:: Task input

(** ** Feedback, repeated and interrupted *)

Lemma submit_feedback_clean (data : Feedback) (tid : Z) (t : Ticket)
    (w : World) :
  tickets (db w) !! tid = Some t →
  ticket_id t = tid →
  pending w = [] →
  (∀ r0, resolutions (db w) !! tid = Some r0 → tr_ticket r0 = tid) →
  ∃ resp w',
    submit_resolution_feedback data tid w = (Ok resp, w')
    ∧ http_status resp = 200
    ∧ pending w' = [] ∧ clock w' = clock w
    ∧ resolutions (db w')
      = <[tid := feedback_result data (clock w)
                   (feedback_row tid (resolutions (db w)))]>
          (resolutions (db w))
    ∧ tickets (db w')
      = (if bool_decide (fb_resolution_confirmed data = Some false)
         then <[tid := with_status "escalated" t]> (tickets (db w))
         else tickets (db w))
    ∧ history (db w') = history (db w).
Proof.
  intros Ht Hid Hp Hkey.
  assert (Hrow : tr_ticket (feedback_row tid (resolutions (db w))) = tid).
  { unfold feedback_row. destruct (resolutions (db w) !! tid) eqn:E; eauto. }
  destruct (run_get_or_create_clean t (JStr "MANUAL") w Hp)
    as (w1 & Hgc & Hp1 & Hc1 & Htk1 & Hres1).
  assert (Hh1 : history (db w1) = history (db w)).
  { revert Hgc. unfold TicketResolution_get_or_create.
    rewrite run_bind, run_get_db.
    destruct (resolutions (db w) !! ticket_id t).
    - rewrite run_ret. by intros [= <-].
    - rewrite run_bind, run_write_clean by exact Hp. rewrite run_ret.
      by intros [= <-]. }
  rewrite Hid in Hgc, Hres1.
  assert (Hdef : default (mkResolution tid (JStr "MANUAL") None "" None None
                            None false None "") (resolutions (db w) !! tid)
                 = feedback_row tid (resolutions (db w))).
  { unfold feedback_row. by destruct (resolutions (db w) !! tid). }
  rewrite Hdef in Hgc.
  unfold submit_resolution_feedback, try_except, feedback_result.
  rewrite run_bind, (run_Ticket_get _ _ _ Ht).
  rewrite run_bind, Hgc. rewrite run_bind, run_now. cbv zeta.
  rewrite run_bind, confirmed_record_feedback.
  destruct (bool_decide (fb_resolution_confirmed data = Some false)) eqn:Hb.
  - rewrite run_bind, run_now, run_bind.
    assert (Ho : tickets (db w1) !! ticket_id (with_status "escalated" t)
                 = Some t) by (simpl; by rewrite Htk1, Hid).
    destruct (Ticket_save_spec (with_status "escalated" t) t w1 Ho)
      as (r & w2 & -> & (Hc & Hu & Hi & Hh & Hres & Hout) & _ & _ & Htk & Hcl
          & _).
    destruct (Hcl Hp1) as [-> Hp2].
    rewrite Hp1 in Htk. specialize (Htk eq_refl). simpl in Htk.
    rewrite run_ret. unfold TicketResolution_save.
    rewrite run_bind, run_write_clean by exact Hp2. rewrite run_ret.
    eexists _, _. split; [reflexivity|]. simpl.
    rewrite Hrow, Hres, Hres1, Htk, Htk1, Hid, Hc, Hc1, Hh, Hh1.
    split_and!; reflexivity.
  - rewrite run_ret. unfold TicketResolution_save.
    rewrite run_bind, run_write_clean by exact Hp1. rewrite run_ret.
    eexists _, _. split; [reflexivity|]. simpl.
    rewrite Hrow, Hres1, Htk1, Hc1, Hh1. split_and!; reflexivity.
Qed.

(** X17.  Feedback is overwritten, not accumulated.  After two clean
    submissions the row holds the confirmation, the score and the text of
    the second (an absent text becomes the empty string); the recorded
    action and follow-up stamp are kept; and [reopened] can only be
    raised: it is the first submission's value or-ed with the second
    being negative. *)
Theorem feedback_last_submission_wins
    (d1 d2 : Feedback) (tid : Z) (t : Ticket) (w : World) :
  tickets (db w) !! tid = Some t →
  ticket_id t = tid →
  pending w = [] →
  (∀ r0, resolutions (db w) !! tid = Some r0 → tr_ticket r0 = tid) →
  ∃ resp1 w1 r1 resp2 w2 r2,
    submit_resolution_feedback d1 tid w = (Ok resp1, w1)
    ∧ resolutions (db w1) !! tid = Some r1
    ∧ submit_resolution_feedback d2 tid w1 = (Ok resp2, w2)
    ∧ resolutions (db w2) !! tid = Some r2
    ∧ resolution_confirmed r2 = fb_resolution_confirmed d2
    ∧ satisfaction_score r2 = fb_satisfaction_score d2
    ∧ user_feedback_text r2 = default "" (fb_feedback_text d2)
    ∧ autonomous_action r2 = autonomous_action r1
    ∧ followup_sent_at r2 = followup_sent_at r1
    ∧ reopened r2
      = reopened r1 || bool_decide (fb_resolution_confirmed d2 = Some false)
    ∧ (reopened r1 = true → was_successful r2 = Some false).
Proof.
  intros Ht Hid Hp Hkey.
  destruct (submit_feedback_clean d1 tid t w Ht Hid Hp Hkey)
    as (resp1 & w1 & Hrun1 & _ & Hp1 & Hc1 & Hres1 & Htk1 & _).
  set (r1 := feedback_result d1 (clock w)
               (feedback_row tid (resolutions (db w)))) in *.
  assert (Hr1 : resolutions (db w1) !! tid = Some r1).
  { rewrite Hres1. apply lookup_insert_eq. }
  assert (Hk1 : tr_ticket r1 = tid).
  { unfold r1, feedback_result, feedback_row.
    destruct (bool_decide _); simpl;
      destruct (resolutions (db w) !! tid) eqn:E; eauto. }
  assert (Ht1 : ∃ t1, tickets (db w1) !! tid = Some t1 ∧ ticket_id t1 = tid).
  { rewrite Htk1. destruct (bool_decide _).
    - eexists. rewrite lookup_insert_eq. split; [reflexivity | exact Hid].
    - eauto. }
  destruct Ht1 as (t1 & Ht1 & Hid1).
  assert (Hkey1 : ∀ r0, resolutions (db w1) !! tid = Some r0 →
                        tr_ticket r0 = tid).
  { intros r0. rewrite Hr1. by intros [= <-]. }
  destruct (submit_feedback_clean d2 tid t1 w1 Ht1 Hid1 Hp1 Hkey1)
    as (resp2 & w2 & Hrun2 & _ & _ & _ & Hres2 & _).
  assert (Hrow : feedback_row tid (resolutions (db w1)) = r1).
  { unfold feedback_row. by rewrite Hr1. }
  rewrite Hrow in Hres2.
  exists resp1, w1, r1, resp2, w2, (feedback_result d2 (clock w1) r1).
  split; [exact Hrun1|]. split; [exact Hr1|]. split; [exact Hrun2|].
  split; [rewrite Hres2; apply lookup_insert_eq|].
  unfold feedback_result at 1 2 3 4 5 6 7.
  destruct (bool_decide (fb_resolution_confirmed d2 = Some false)) eqn:Hb;
    simpl.
  - split_and!; try reflexivity. by rewrite orb_true_r.
  - split_and!; try reflexivity.
    + by rewrite orb_false_r.
    + intros Hre. unfold was_successful. simpl. by rewrite Hre.
Qed.

Lemma feedback_last_submission_wins_witness :
  ∃ resp1 w1 resp2 w2 r2,
    submit_resolution_feedback feedback_happy 1 (world1 [entry1] [])
      = (Ok resp1, w1)
    ∧ submit_resolution_feedback feedback_still_broken 1 w1 = (Ok resp2, w2)
    ∧ resolutions (db w2) !! 1 = Some r2
    ∧ resolution_confirmed r2 = Some false
    ∧ satisfaction_score r2 = None.
Proof.
  destruct (feedback_last_submission_wins feedback_happy
              feedback_still_broken 1 ticket1 (world1 [entry1] [])
              eq_refl eq_refl eq_refl)
    as (resp1 & w1 & r1 & resp2 & w2 & r2 & Hr1 & _ & Hr2 & Hrow & Hc & Hs
        & _).
  - intros r0 Hr0. discriminate.
  - exists resp1, w1, resp2, w2, r2. split; [exact Hr1|].
    split; [exact Hr2|]. split; [exact Hrow|].
    split; [exact Hc | exact Hs].
Defined.



(** X19.  A negative submission whose ticket save succeeds and whose row save
    fails is answered with 500, yet the ticket is stored as escalated
    while the resolution row says nothing of the feedback. *)
Theorem feedback_not_atomic
    (data : Feedback) (tid : Z) (t : Ticket) (r0 : TicketResolution)
    (fs : list bool) (w : World) :
  tickets (db w) !! tid = Some t →
  ticket_id t = tid →
  resolutions (db w) !! tid = Some r0 →
  fb_resolution_confirmed data = Some false →
  pending w = false :: true :: fs →
  ∃ resp w',
    submit_resolution_feedback data tid w = (Ok resp, w')
    ∧ http_status resp = 500
    ∧ tickets (db w') = <[tid := with_status "escalated" t]> (tickets (db w))
    ∧ resolutions (db w') = resolutions (db w).
Proof.
  intros Ht Hid Hr Hconf Hp. subst tid.
  unfold submit_resolution_feedback, try_except.
  rewrite run_bind, (run_Ticket_get _ _ _ Ht). rewrite run_bind.
  unfold TicketResolution_get_or_create. rewrite run_bind, run_get_db.
  rewrite Hr, run_ret. rewrite run_bind, run_now. cbv zeta.
  rewrite run_bind, confirmed_record_feedback, Hconf.
  rewrite bool_decide_eq_true_2 by reflexivity.
  rewrite run_bind, run_now, run_bind.
  unfold Ticket_save. rewrite run_bind.
  assert (Ht' : tickets (db w) !! ticket_id (with_status "escalated" t) = Some t)
    by exact Ht.
  rewrite (run_Ticket_get _ _ _ Ht'). rewrite run_bind, run_write, Hp.
  simpl.
  eexists _, _. split; [reflexivity|]. simpl. split_and!; reflexivity.
Qed.

Lemma feedback_not_atomic_witness :
  ∃ resp w',
    submit_resolution_feedback feedback_still_broken 1 world_tracked
      = (Ok resp, w')
    ∧ http_status resp = 500
    ∧ stored_status 1 w' = Some "escalated"
    ∧ resolutions (db w') = resolutions (db world_tracked).
Proof.
  destruct (feedback_not_atomic feedback_still_broken 1 ticket1
              (mkResolution 1 (JStr "AUTO_RESOLVE") None "" None (Some 900)
                            None false None "")
              [] world_tracked eq_refl eq_refl eq_refl eq_refl eq_refl)
    as (resp & w' & Hrun & Hcode & Htk & Hres).
  exists resp, w'. split; [exact Hrun|]. split; [exact Hcode|].
  split; [|exact Hres]. unfold stored_status. rewrite Htk. reflexivity.
Defined.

::::

Your instructions -> Look above for the line that contains "destruct (resolutions (db w) !! ticket_id". Starting there, transcribe every line exactly until you have copied the line that contains "rewrite Hdef in Hgc.".

Result for this task ->
    destruct (resolutions (db w) !! ticket_id t).
    - rewrite run_ret. by intros [= <-].
    - rewrite run_bind, run_write_clean by exact Hp. rewrite run_ret.
      by intros [= <-]. }
  rewrite Hid in Hgc, Hres1.
  assert (Hdef : default (mkResolution tid (JStr "MANUAL") None "" None None
                            None false None "") (resolutions (db w) !! tid)
                 = feedback_row tid (resolutions (db w))).
  { unfold feedback_row. by destruct (resolutions (db w) !! tid). }
  rewrite Hdef in Hgc.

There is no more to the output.